■ YOUR TASK: Using the data that follows, return exactly the lines from the one that contains "Definition detectInteractionPattern (attempts" through the one that contains "(3 <? length", ends included.

=== Section Start ===

(** [detectInteractionPattern(attempts)] of the base class. *)
Definition detectInteractionPattern (attempts : list PatternAttempt.t)
    : InteractionPattern :=
  if (length attempts <? 3)%nat then exploratory
  else
    let recentAttempts := slice_last 5 attempts in
    let avgTimePerAttempt :=
      fold_left (fun sum a => sum + timeSpent a) recentAttempts 0
      / js_length recentAttempts in
    let rapidFiring := Qltb avgTimePerAttempt 2 in
    let manyIncorrect :=
      (3 <? length (filter (fun a => negb (isCorrect a)) recentAttempts))%nat in
    if rapidFiring && manyIncorrect then frustrated
    else if hasConsistentStrategy recentAttempts then systematic
    else if hasHighVarianceInApproach recentAttempts then random
    else exploratory.
(** [getConfig()] and [getProgress()] read the two fields of the instance;
    below, the progress record is passed explicitly.

    [updateProgress(attempt)].  The method assigns the fields of
    [this.progress] one after the other; the record returned here is the
    progress after the call, and [now] is the value of [new Date()].  The
    average is divided by the new [totalAttempts]. *)
Definition updateProgress (now : Z) (progress : PatternProgress.t)
    (attempt : PatternAttempt.t) : PatternProgress.t :=
  let totalAttempts := (PatternProgress.totalAttempts progress + 1)%Z in
  let successfulAttempts :=
    if isCorrect attempt || Qltb (7 # 10) (confidence attempt)
    then (PatternProgress.successfulAttempts progress + 1)%Z
    else PatternProgress.successfulAttempts progress in
  let averageTimeToSolve :=
    (PatternProgress.averageTimeToSolve progress * inject_Z (totalAttempts - 1)
     + timeSpent attempt)
    / inject_Z totalAttempts in
  let recentSuccessRate := calculateSuccessRate [attempt] in
  let masteryLevel :=
    Qmin 1 (PatternProgress.masteryLevel progress * (9 # 10)
            + recentSuccessRate * (1 # 10)) in
  PatternProgress.mk
    (PatternProgress.userId progress)
    (PatternProgress.patternType progress)
    (PatternProgress.currentDifficulty progress)
    totalAttempts successfulAttempts averageTimeToSolve
    (PatternProgress.preferredStrategies progress)
    now masteryLevel.
End BasePattern.

(** ** Completions and the instance monad *)

(** How a call ends: it returns, it throws a [TypeError], or the model's
    recursion budget is spent. *)
Inductive completion (A : Type) : Type :=
  | Normal (a : A)
  | Thrown
  | OutOfFuel.
Arguments Normal {A} a.
Arguments Thrown {A}.
Arguments OutOfFuel {A}.

Definition completion_bind {A B : Type} (c : completion A)
    (k : A -> completion B) : completion B :=
  match c with
  | Normal a => k a
  | Thrown => Thrown
  | OutOfFuel => OutOfFuel
  end.

(** ** Sequence rules ([visual-sequence-pattern.ts]) *)

Module RuleType.
Inductive t : Type := increment | pattern | alternating | conditional.

(** The string a template literal prints for [rule.type]. *)
Definition name (r : t) : string :=
  match r with
  | increment => "increment"
  | pattern => "pattern"
  | alternating => "alternating"
  | conditional => "conditional"
  end.
End RuleType.

(** [keyof VisualElement['properties']] *)
Module PropertyKey.
Inductive t : Type := shape | color | size | rotation | strokeWidth | fill.

Definition name (p : t) : string :=
  match p with
  | shape => "shape"
  | color => "color"
  | size => "size"
  | rotation => "rotation"
  | strokeWidth => "strokeWidth"
  | fill => "fill"
  end.
End PropertyKey.

(** [increment] is integral in every rule of the source. *)
Module SequenceRule.
Record t := mk {
  type : RuleType.t;
  property : PropertyKey.t;
  pattern : option (list string);
  increment : option Z;
  condition : option string
}.
End SequenceRule.

Module ValidationResult.
Record t := mk {
  isValid : bool;
  confidence : Q;
  feedback : string;
  suggestions : option (list string)
}.
End ValidationResult.

(** [a === b] on optional strings. *)
Definition option_string_eqb (a b : option string) : bool :=
  match a, b with
  | Some s1, Some s2 => String.eqb s1 s2
  | None, None => true
  | _, _ => false
  end.

(** [n || d] on an optional number: [undefined] and [0] are falsy. *)
Definition number_or (n : option Q) (d : Q) : Q :=
  match n with
  | Some q => if Qeq_bool q 0 then d else q
  | None => d
  end.

(** [n || d] on an optional integer. *)
Definition integer_or (n : option Z) (d : Z) : Z :=
  match n with
  | Some z => if (z =? 0)%Z then d else z
  | None => d
  end.

(** [arr.map((element, index) => f(element, index))] *)
Fixpoint mapi_from {A B : Type} (f : A -> Z -> B) (index : Z) (l : list A)
    : list B :=
  match l with
  | [] => []
  | a :: l' => f a index :: mapi_from f (index + 1)%Z l'
  end.

Definition mapi {A B : Type} (f : A -> Z -> B) (l : list A) : list B :=
  mapi_from f 0%Z l.

(** [arr.includes(i)] on integers. *)
Definition includes (l : list Z) (i : Z) : bool :=
  existsb (Z.eqb i) l.

(** ** The visual-sequence engine *)

Module VisualSequencePattern.

(** The instance: the two fields of [BasePattern] that the engine reads,
    [currentAttempt], and the cache [lastGeneratedPattern]. *)
Record t := mk {
  config : PatternConfig.t;
  progress : PatternProgress.t;
  currentAttempt : option PatternAttempt.t;
  lastGeneratedPattern : option PatternConfig.t
}.

(** [new VisualSequencePattern(config, progress)] *)
Definition constructor (config : PatternConfig.t) (progress : PatternProgress.t) : t :=
  mk config progress None None.

(** The instance together with the results [Math.random()] is going to
    give, and how many of them have been taken. *)
Record World := mkWorld {
  this : t;
  entropy : nat -> Q;
  drawn : nat
}.

Definition M (A : Type) : Type := World -> completion A * World.

Definition ret {A : Type} (a : A) : M A := fun w => (Normal a, w).

Definition throw {A : Type} : M A := fun w => (Thrown, w).

Definition bind {A B : Type} (m : M A) (k : A -> M B) : M B :=
  fun w =>
    match m w with
    | (Normal a, w') => k a w'
    | (Thrown, w') => (Thrown, w')
    | (OutOfFuel, w') => (OutOfFuel, w')
    end.

Notation "x <- m ;; k" := (bind m (fun x => k))
  (at level 61, m at next level, right associativity).
Notation "m ;;; k" := (bind m (fun _ => k))
  (at level 61, right associativity).

Definition lift {A : Type} (c : completion A) : M A := fun w => (c, w).

Definition get_this : M t := fun w => (Normal (this w), w).

(** [this.lastGeneratedPattern = p] *)
Definition set_lastGeneratedPattern (p : PatternConfig.t) : M unit :=
  fun w =>
    let self := this w in
    (Normal tt,
     mkWorld (mk (config self) (progress self) (currentAttempt self) (Some p))
             (entropy w) (drawn w)).

(** [Math.random()] *)
Definition Math_random : M Q :=
  fun w => (Normal (entropy w (drawn w)), mkWorld (this w) (entropy w) (S (drawn w))).

Definition shapes : list string :=
  ["circle"; "square"; "triangle"; "diamond"; "star"; "hexagon"]%string.

Definition colors : list string :=
  ["#FF6B6B"; "#4ECDC4"; "#45B7D1"; "#96CEB4"; "#FFEAA7"; "#DDA0DD";
   "#98D8C8"; "#F7DC6F"; "#BB8FCE"; "#85C1E9"; "#F8C471"; "#82E0AA"]%string.

(** [private calculateMissingPositions] *)
Definition calculateMissingPositions (sequenceLength : Z) (difficulty : Q)
    : list Z :=
  let missingCount :=
    Z.max 1 (Z.min (Qfloor (difficulty / 2)) (sequenceLength - 2)) in
  let startPos := Qfloor (inject_Z sequenceLength / 3) in
  map (fun i => (startPos + i)%Z) (upto missingCount).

=== Section End ===

■ RESPONSE AREA:
Definition detectInteractionPattern (attempts : list PatternAttempt.t)
    : InteractionPattern :=
  if (length attempts <? 3)%nat then exploratory
  else
    let recentAttempts := slice_last 5 attempts in
    let avgTimePerAttempt :=
      fold_left (fun sum a => sum + timeSpent a) recentAttempts 0
      / js_length recentAttempts in
    let rapidFiring := Qltb avgTimePerAttempt 2 in
    let manyIncorrect :=
      (3 <? length (filter (fun a => negb (isCorrect a)) recentAttempts))%nat in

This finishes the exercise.